China’s Belt and Road Initiative is set to include the first high-speed railway in Indonesia, but questions linger on the funding prospects for the $6bn project. Nikkei staff writer Erwida Maulia reports.

Indonesia rail

The land that will host one of the four stations of Indonesia’s first high-speed railway lies in the middle of a tea plantation outside Bandung, the country’s third largest city. Yet for such a high-profile project, there does not appear to be much work going on at the site.

The railway is one of the few ongoing projects under China’s Belt and Road Initiative (BRI) in Indonesia. Launched in January 2016, the planned 142-kilometre railway connecting Jakarta and Bandung was supposed to demonstrate China’s expanding economic prowess and influence.

However, local officials say that as of late February 2018, only one-tenth of work was completed, rendering it impossible for operations to start as scheduled in 2019. A funding crunch is also raising concerns over the financial health of Indonesian companies involved in the project.

“After the project launch, there had been almost no activity besides the cleared land,” says a local villager. “No rail tracks. Nothing. Work only restarted about three months ago, for the underground tunnel.”

Slow start

Problems with paperwork and permits halted the project in the first few months after launch, after which land acquisition proved to be a major headache. Only half of the total land needed for the railway has been acquired. What is more, increasing land prices are contributing to the project’s rising price tag, from $5.5bn when it was launched to $6bn.

Sluggish land acquisition has had other serious consequences. China Development Bank (CDB), which agreed to cover 75% of the project cost with loans, has repeatedly delayed disbursement, hampering progress further.

Indonesia overview

“The CDB will [start] loan disbursement [in March],” says Indonesian chief maritime minister Luhut Panjaitan, whose office oversees joint Belt and Road projects with China. But since CDB signed the loan agreement in May 2017, deadlines for distributing the money have been pushed back repeatedly. There is no telling if the funds will be disbursed this time.
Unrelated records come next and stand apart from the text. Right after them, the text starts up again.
(** Timer 1 is cancelled and reset. *)
Definition lab6 : lab_set := after (Cancel 1) lab2.

Lemma lab6_ok : ok lab6.
Proof. apply after_ok; [exact lab2_ok|done]. Qed.

Lemma timers_refine_schedule_witness :
  ok lab6 /\ callable (Reset 7 1) lab6 /\ p_gone (plan_of lab6) = {[ 1 ]} /\
  exists s' r, do_call (Reset 7 1) lab6 = Done (s', r) /\ ok s' /\ r = inr 0
    /\ p_all (plan_of s') = alter (restart 7 (fun i => i)) 1 (p_all (plan_of lab6)).
Proof.
  split; [exact lab6_ok|]. split; [done|]. split; [vm_compute; reflexivity|].
  destruct (timers_refine_schedule (Reset 7 1) lab6 lab6_ok I) as (s' & r & E & Hok & Hp & Hr).
  exists s', r. split; [done|]. split; [done|]. split; [rewrite Hr; vm_compute; reflexivity|by rewrite Hp].
Defined.

Lemma execute_calls_due_witness :
  call_due lab_log (due (cancelled_timers lab2) 100 (Mm.items (timers lab2))) [] = [2; 1] /\
  exists s',
    execute lab_run 5 100 (Sys lab2 [])
    = Done (Sys s' (call_due lab_log (due (cancelled_timers lab2) 100 (Mm.items (timers lab2))) []), Some 0)
    /\ ok s' /\ schedule s' = postpone 100 <$> schedule lab2.
Proof.
  split; [vm_compute; reflexivity|].
  exact (execute_calls_due lab_run lab_log 100 5 (Sys lab2 []) lab_run_keeps lab2_ok lab2_progress
           ltac:(vm_compute; lia)).
Defined.

(** A handler that adds a timer of ten milliseconds, when there is an identifier left, and cancels timer 1. *)
Definition lab_run_polite (h : nat) (id : Z) (a : unit) : stm lab_sys unit := fun v =>
  if next_timer_id (set v) <? 2 ^ 31 - 1 then
    let* (v, _) := on_set (do_call (Add 100 10 (Some 0%nat) tt)) v in
    let* (v, _) := on_set (do_call (Cancel 1)) v in Done (v, tt)
  else Done (v, tt).
(* ===== verification/PollerBase.v ===== *)
(** * PollerBase: the timers and the load of an I/O thread (libzmq/src/poller_base.cpp)

    The objects that live in an I/O thread, its sinks, ask for [timer_event] to be
    called after a time.  The poller runs what is due before it waits for the
    descriptors, and waits no longer than until the next timer. *)

From S2P Require Import Prelude Multimap.

Module PollerBase.
Section PollerBase.

(** Pointers to [i_poll_events]. *)
Context {P : Type} `{EqDecision P}.

Record timer_info_t : Type := TimerInfo { sink : P; id : Z }.

Record poller_base_t : Type := PollerBaseT {
  timers : Mm.mmap Z timer_info_t;
  load : Z
}.

Definition poller_base_new : poller_base_t := PollerBaseT Mm.empty 0.

(** [load] is an [atomic_counter_t], 32 bits wide. *)
Definition get_load (p : poller_base_t) : Z := i32 (load p).

Definition adjust_load (amount_ : Z) (p : poller_base_t) : poller_base_t :=
  if 0 <? amount_ then PollerBaseT (timers p) (u32 (load p + amount_))
  else if amount_ <? 0 then PollerBaseT (timers p) (u32 (load p - (- amount_)))
  else p.

(** [now] is what [clock.now_ms ()] returns; [timeout_] is an [int]. *)
Definition add_timer (now timeout_ : Z) (sink_ : P) (id_ : Z) : stm poller_base_t unit := fun p =>
  let expiration := u64 (now + timeout_) in
  Done (PollerBaseT (Mm.insert (timers p) expiration (TimerInfo sink_ id_)) (load p), tt).

Definition is_timer (sink_ : P) (id_ : Z) (n : Mm.node Z timer_info_t) : bool :=
  bool_decide (sink (Mm.val n) = sink_) && (id (Mm.val n) =? id_).

Definition cancel_timer (sink_ : P) (id_ : Z) : stm poller_base_t unit := fun p =>
  match Mm.find_if (is_timer sink_ id_) (timers p) with
  | Some it => let* (m, _) := Mm.erase (timers p) (Some it) in Done (PollerBaseT m (load p), tt)
  | None => Crash
  end.

(** The poller and the rest of the I/O thread. *)
Context {W : Type}.

Record sys : Type := Sys { poller : poller_base_t; world : W }.

Section Execute.
Context (timer_event : P -> Z -> stm sys unit).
Analysts argue it is unlikely China will cancel its funding entirely, given Indonesia’s strategic position as south-east Asia’s largest economy. But some believe China has more pressing priorities. In a note, brokerage Reliance Sekuritas Indonesia says: “High-speed rail in Java island is an investment that could wait as China has more immediate incentives to strengthen its trade routes in its neighbouring countries first that are not separated by seas.”

No local banks

Despite the funding crunch, it is out of the question that local banks or other parties will be allowed to participate in the rail project. Its financing is a locked scheme agreed by the governments of China and Indonesia, with a consortium of state-owned enterprises (SOEs) from both countries covering the remaining 25% of the cost with equity funding. Inviting another party would alter the SOEs’ share composition – an unlikely move.

Furthermore, despite improvements in recent years, Indonesian banks – due to their small size – have little appetite for large-scale infrastructure projects that require long-term investments. The domestic banking industry’s high interest rates would also raise borrowing costs. “If [a project] is only economically feasible but not financially viable, we won’t enter,” says David Sumual, chief economist at Indonesia’s largest private lender, Bank Central Asia.
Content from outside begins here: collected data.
(* ===== verification/Singleton.v ===== *)
(** * Singleton.h: double-checked creation under a mutex

    [Singleton<T>::instance] is modelled at the grain of its accesses to the
    shared [_instance] and [_mutex]: any number of threads interleave, a step
    of a thread is one access.  Accesses are sequentially consistent, which is
    what the code assumes of the unprotected first test. *)

From S2P Require Import Prelude.

Module Singleton.

(** Where a thread is in [instance ()]. *)
Inductive pc : Type :=
| Test1                        (* if (_instance.get () == NULL) *)
| Lock                         (* _mutex.lock () *)
| Test2                        (* the second test *)
| Construct                    (* _instance.reset (new T) *)
| Unlock                       (* _mutex.unlock () *)
| Fetch                        (* object = _instance.get () *)
| Return (p : option nat).     (* return object *)

(** Instances are numbered in the order of their construction. *)
Record state : Type := State {
  instance : option nat;
  mutex : option nat;
  made : nat;
  pcs : gmap nat pc
}.

Definition goto (s : state) (t : nat) (p : pc) : state :=
  State (instance s) (mutex s) (made s) (<[t := p]> (pcs s)).

(** One step of thread [t]; [None] when it has returned or waits for the mutex. *)
Definition step (t : nat) (s : state) : option state :=
  match pcs s !! t with
  | Some Test1 => Some (goto s t (if instance s is Some _ then Fetch else Lock))
  | Some Lock =>
    match mutex s with
    | None => Some (goto (State (instance s) (Some t) (made s) (pcs s)) t Test2)
    | Some _ => None
    end
  | Some Test2 => Some (goto s t (if instance s is Some _ then Unlock else Construct))
  | Some Construct =>
    Some (goto (State (Some (made s)) (mutex s) (S (made s)) (pcs s)) t Unlock)
  | Some Unlock => Some (goto (State (instance s) None (made s) (pcs s)) t Fetch)
  | Some Fetch => Some (goto s t (Return (instance s)))
  | Some (Return _) | None => None
  end.

(** Threads [0 .. n-1] call [instance ()]. *)
Definition init (n : nat) : state :=
  State None None 0 (gset_to_gmap Test1 (set_seq 0 n)).

Inductive reachable (n : nat) : state -> Prop :=
| reach_init : reachable n (init n)
| reach_step s t s' : reachable n s -> step t s = Some s' -> reachable n s'.

(** A schedule, run as far as it goes: a blocked thread's turn is skipped. *)
Definition run (s : state) (ts : list nat) : state :=
  foldl (fun s t => default s (step t s)) s ts.

Definition holds_mutex (p : pc) : bool :=
  match p with Test2 | Construct | Unlock => true | _ => false end.

(** What the position of a thread says about the shared state. *)
Definition consistent (s : state) (p : pc) : Prop :=
  match p with
  | Construct => instance s = None
  | Unlock | Fetch => instance s = Some 0%nat
  | Return q => q = Some 0%nat /\ instance s = Some 0%nat
  | _ => True
  end.

Record inv (s : state) : Prop := {
  inv_made : (instance s = None /\ made s = 0%nat) \/ (instance s = Some 0%nat /\ made s = 1%nat);
  inv_mutex : forall t p, pcs s !! t = Some p -> holds_mutex p = true <-> mutex s = Some t;
  inv_owner : forall t, mutex s = Some t -> is_Some (pcs s !! t);
  inv_pc : forall t p, pcs s !! t = Some p -> consistent s p
}.

Lemma inv_init n : inv (init n).
Proof.
  split; simpl; [auto| |done|]; intros t p E; apply lookup_gset_to_gmap_Some in E as [_ <-]; done.
Qed.

(** A thread that holds the mutex is alone in its critical section. *)
Lemma critical s t t' p p' :
  inv s -> pcs s !! t = Some p -> pcs s !! t' = Some p' ->
  holds_mutex p = true -> holds_mutex p' = true -> t = t'.
Proof.
  intros Hi E E' H H'. apply (inv_mutex _ Hi _ _ E) in H. apply (inv_mutex _ Hi _ _ E') in H'.
  congruence.
Qed.

Lemma singleton_inv_step s t s' : inv s -> step t s = Some s' -> inv s'.
Proof.
  intros Hi. unfold step. destruct (pcs s !! t) as [p|] eqn:Et; [|done].
  pose proof (inv_mutex _ Hi _ _ Et) as Hm. pose proof (inv_pc _ Hi _ _ Et) as Hc.
  pose proof (inv_made _ Hi) as Hmade.
  assert (Hother : forall t' p', t' <> t -> holds_mutex p = true -> pcs s !! t' = Some p' ->
    holds_mutex p' = false).
  { intros t' p' Hne Hp Et'. destruct (holds_mutex p') eqn:Hp'; [|done].
    destruct Hne. by apply (critical s t' t p' p). }
  destruct p; simpl in *; intros E; try discriminate E;
    try (destruct (mutex s) as [o|] eqn:Eo; [discriminate E|]); injection E as <-;
    (split; simpl;
     [ try done; destruct Hmade as [[? Hz]|[? ?]]; simplify_eq; rewrite ?Hz; auto
     | intros t' p'; rewrite lookup_insert; destruct (decide (t = t')) as [<-|Hne];
       [intros E; injection E as <-; destruct (instance s); simpl; intuition congruence|];
       intros Et'; pose proof (inv_mutex _ Hi _ _ Et') as Hm'
     | intros t' Ht'; rewrite lookup_insert; destruct (decide (t = t')); [eauto|];
       try (apply (inv_owner _ Hi)); congruence
     | intros t' p'; rewrite lookup_insert; destruct (decide (t = t')) as [<-|Hne];
       [intros E; injection E as <-|intros Et'; pose proof (inv_pc _ Hi _ _ Et') as Hc'] ]).
  all: try done; try tauto; try congruence.
  all: try (destruct (instance s); simpl in *; intuition congruence).
  - by destruct Hmade as [[E0 ?]|[E0 ?]]; rewrite E0; simpl.
  - by destruct Hmade as [[E0 ?]|[E0 ?]]; rewrite E0; simpl.
  - specialize (Hother t' p' ltac:(congruence) eq_refl Et').
    destruct Hmade as [[_ Hz]|[E0 _]]; [|congruence].
    destruct p'; simpl in *; try done; rewrite ?Hz; try congruence. intuition congruence.
Qed.

Lemma inv_reachable n s : reachable n s -> inv s.
Proof. induction 1; [apply inv_init|by eapply singleton_inv_step]. Qed.

Lemma run_reachable n s ts : reachable n s -> reachable n (run s ts).
Proof.
  revert s. induction ts as [|t ts IH]; intros s Hr; simpl; [done|]. apply IH.
  destruct (step t s) eqn:E; simpl; [by econstructor|done].
Qed.

(** Whatever the interleaving, the object is constructed at most once, and every
    call that has returned has returned it. *)

(** C31: in every state reachable by any interleaving of any number of threads that
    call [getInstance], the object has been constructed at most once, and every call
    that has returned has returned it. *)
Theorem instance_unique n s :
  reachable n s ->
  (made s <= 1)%nat /\
  forall t p, pcs s !! t = Some (Return p) -> p = Some 0%nat /\ made s = 1%nat.
Proof.
  intros Hr. pose proof (inv_reachable n s Hr) as Hi.
  destruct (inv_made _ Hi) as [[E Em]|[E Em]]; rewrite Em; split; try lia;
    intros t p Et; destruct (inv_pc _ Hi _ _ Et) as [-> Ei]; [congruence|done].
Qed.

(** ** Every schedule ends *)

(** The steps a thread has left. *)
Definition rank (p : pc) : nat :=
  match p with
  | Test1 => 6 | Lock => 5 | Test2 => 4 | Construct => 3 | Unlock => 2 | Fetch => 1
  | Return _ => 0
  end.

Definition work (s : state) : nat := map_fold (fun _ p k => (rank p + k)%nat) 0%nat (pcs s).

Lemma work_goto s t p q :
  pcs s !! t = Some p ->
  (work s + rank q = work (goto s t q) + rank p)%nat.
Proof.
  intros E. unfold work; simpl.
  rewrite <- (insert_delete_eq (pcs s) t q).
  rewrite <- (insert_id (pcs s) t p E) at 1. rewrite <- (insert_delete_eq (pcs s) t p).
  assert (Hd : delete t (pcs s) !! t = None) by apply lookup_delete_eq.
  assert (Hf : forall r, map_fold (fun (_ : nat) p k => (rank p + k)%nat) 0%nat (<[t:=r]> (delete t (pcs s)))
          = (rank r + map_fold (fun (_ : nat) p k => (rank p + k)%nat) 0%nat (delete t (pcs s)))%nat).
  { intros r. rewrite (map_fold_insert_L (fun (_ : nat) p k => (rank p + k)%nat) 0%nat t r);
      [done|intros; lia|exact Hd]. }
  rewrite !Hf. lia.
Qed.

Lemma step_work s t s' : step t s = Some s' -> (work s' < work s)%nat.
Proof.
  unfold step. destruct (pcs s !! t) as [p|] eqn:Et; [|done].
  destruct p; simpl; intros E; try discriminate E;
    try (destruct (mutex s) eqn:Eo; [discriminate E|]); injection E as <-;
    match goal with |- (work (goto ?s0 t ?q) < _)%nat =>
      pose proof (work_goto s0 t _ q Et) as Hw; change (work s0) with (work s) in Hw end;
    simpl in Hw; try lia; destruct (instance s); simpl in Hw; lia.
Qed.

(** No thread waits for ever: while one has not returned, one can move. *)
Lemma progress n s :
  reachable n s -> (forall t p, pcs s !! t = Some p -> rank p = 0%nat) \/ exists t s', step t s = Some s'.
Proof.
  intros Hr. pose proof (inv_reachable n s Hr) as Hi.
  destruct (mutex s) as [o|] eqn:Eo.
  - right. destruct (inv_owner _ Hi o Eo) as [p Ep]. exists o. unfold step. rewrite Ep.
    apply (inv_mutex _ Hi _ _ Ep) in Eo. destruct p; try done; eauto.
  - destruct (decide (map_Forall (fun _ p => rank p = 0%nat) (pcs s))) as [Hall|Hn]; [by left|].
    right. apply map_not_Forall in Hn as (t & p & Ep & Hp); [|apply _].
    exists t. unfold step. rewrite Ep, Eo. destruct p; simpl in Hp; try done; eauto.
Qed.

Lemma threads_stay n s t : reachable n s -> (t < n)%nat -> is_Some (pcs s !! t).
Proof.
  intros Hr Ht. induction Hr as [|s t' s' _ IH E].
  - exists Test1. apply lookup_gset_to_gmap_Some. split; [|done]. apply elem_of_set_seq. lia.
  - unfold step in E. repeat case_match; simplify_eq; simpl; rewrite lookup_insert; by case_decide.
Qed.

Lemma drain n k s :
  (work s <= k)%nat -> reachable n s -> exists ts, (length ts <= k)%nat /\
    forall t p, pcs (run s ts) !! t = Some p -> rank p = 0%nat.
Proof.
  revert s. induction k as [|k IH]; intros s Hk Hr;
    (destruct (progress n s Hr) as [Hall|(t & s' & Hst)]; [exists []; split; [simpl; lia|done]|]);
    pose proof (step_work _ _ _ Hst) as Hw; [lia|].
  destruct (IH s') as (ts & Hl & Hts); [lia|by econstructor|].
  exists (t :: ts). simpl. rewrite Hst. split; [lia|done].
Qed.

(** From every reachable state the calls that are under way can all return, in as
    many steps as they have left, and they return the same object. *)

(** From every reachable state the calls under way can all return, in as many
    steps as they have left, and they return the same object. *)
Theorem instance_returns n s :
  reachable n s ->
  exists ts, (length ts <= work s)%nat /\
    forall t, (t < n)%nat -> pcs (run s ts) !! t = Some (Return (Some 0%nat)).
Proof.
  intros Hr. destruct (drain n (work s) s) as (ts & Hl & Hts); [lia|done|].
  exists ts. split; [done|]. intros t Ht.
  pose proof (run_reachable n s ts Hr) as Hr'.
  destruct (threads_stay n _ t Hr' Ht) as [p Ep]. specialize (Hts t p Ep).
  destruct p as [| | | | | |q]; try done.
  destruct (inv_pc _ (inv_reachable n _ Hr') _ _ Ep) as [-> _]. done.
Qed.

(** ** Witnesses *)

(** Two threads pass the first test before either constructs. *)
Definition race : list nat := [0; 1; 0; 1; 0; 0; 0; 1; 1; 1; 1; 0; 1]%nat.

Lemma instance_unique_witness :
  (made (run (init 2) race) <= 1)%nat /\
  forall t p, pcs (run (init 2) race) !! t = Some (Return p) ->
    p = Some 0%nat /\ made (run (init 2) race) = 1%nat.
Proof. apply (instance_unique 2), run_reachable, reach_init. Defined.

Lemma instance_returns_witness :
  exists ts, (length ts <= work (run (init 3) [0; 1; 0]%nat))%nat /\
    forall t, (t < 3)%nat ->
      pcs (run (run (init 3) [0; 1; 0]%nat) ts) !! t = Some (Return (Some 0%nat)).
Proof. apply (instance_returns 3), run_reachable, reach_init. Defined.

End Singleton.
Nevertheless, local banks are believed to be indirectly involved in the project by issuing working capital loans to local contractors and subcontractors. Builder Wijaya Karya, a leading Indonesian member of the consortium, reported its short-term loans nearly quadrupled to Rp4700bn ($341m) in 2016 from a year earlier, after the project’s launch.

Meeting infrastructure needs

Despite the troubled railway construction, Indonesia continues to have high hopes that BRI will help cover the funding gap in president Joko Widodo’s $355bn infrastructure drive. BRI is seen as compatible with his vision to develop the country’s maritime sector.

The second active BRI project in Indonesia is the Morowali Industrial Park on Sulawesi island. The island already hosts Chinese nickel smelters and a stainless steel factory. A $1.6bn deal, which includes the construction of a carbon steel factory and a big power plant, was signed during the 2017 BRI forum in Beijing.

Additionally, Indonesia’s Investment Coordinating Board has designated three provinces – North Sulawesi, North Kalimantan and North Sumatra – for BRI investment. Future plans include the development of new industrial parks, ports, airports and the tourism sector.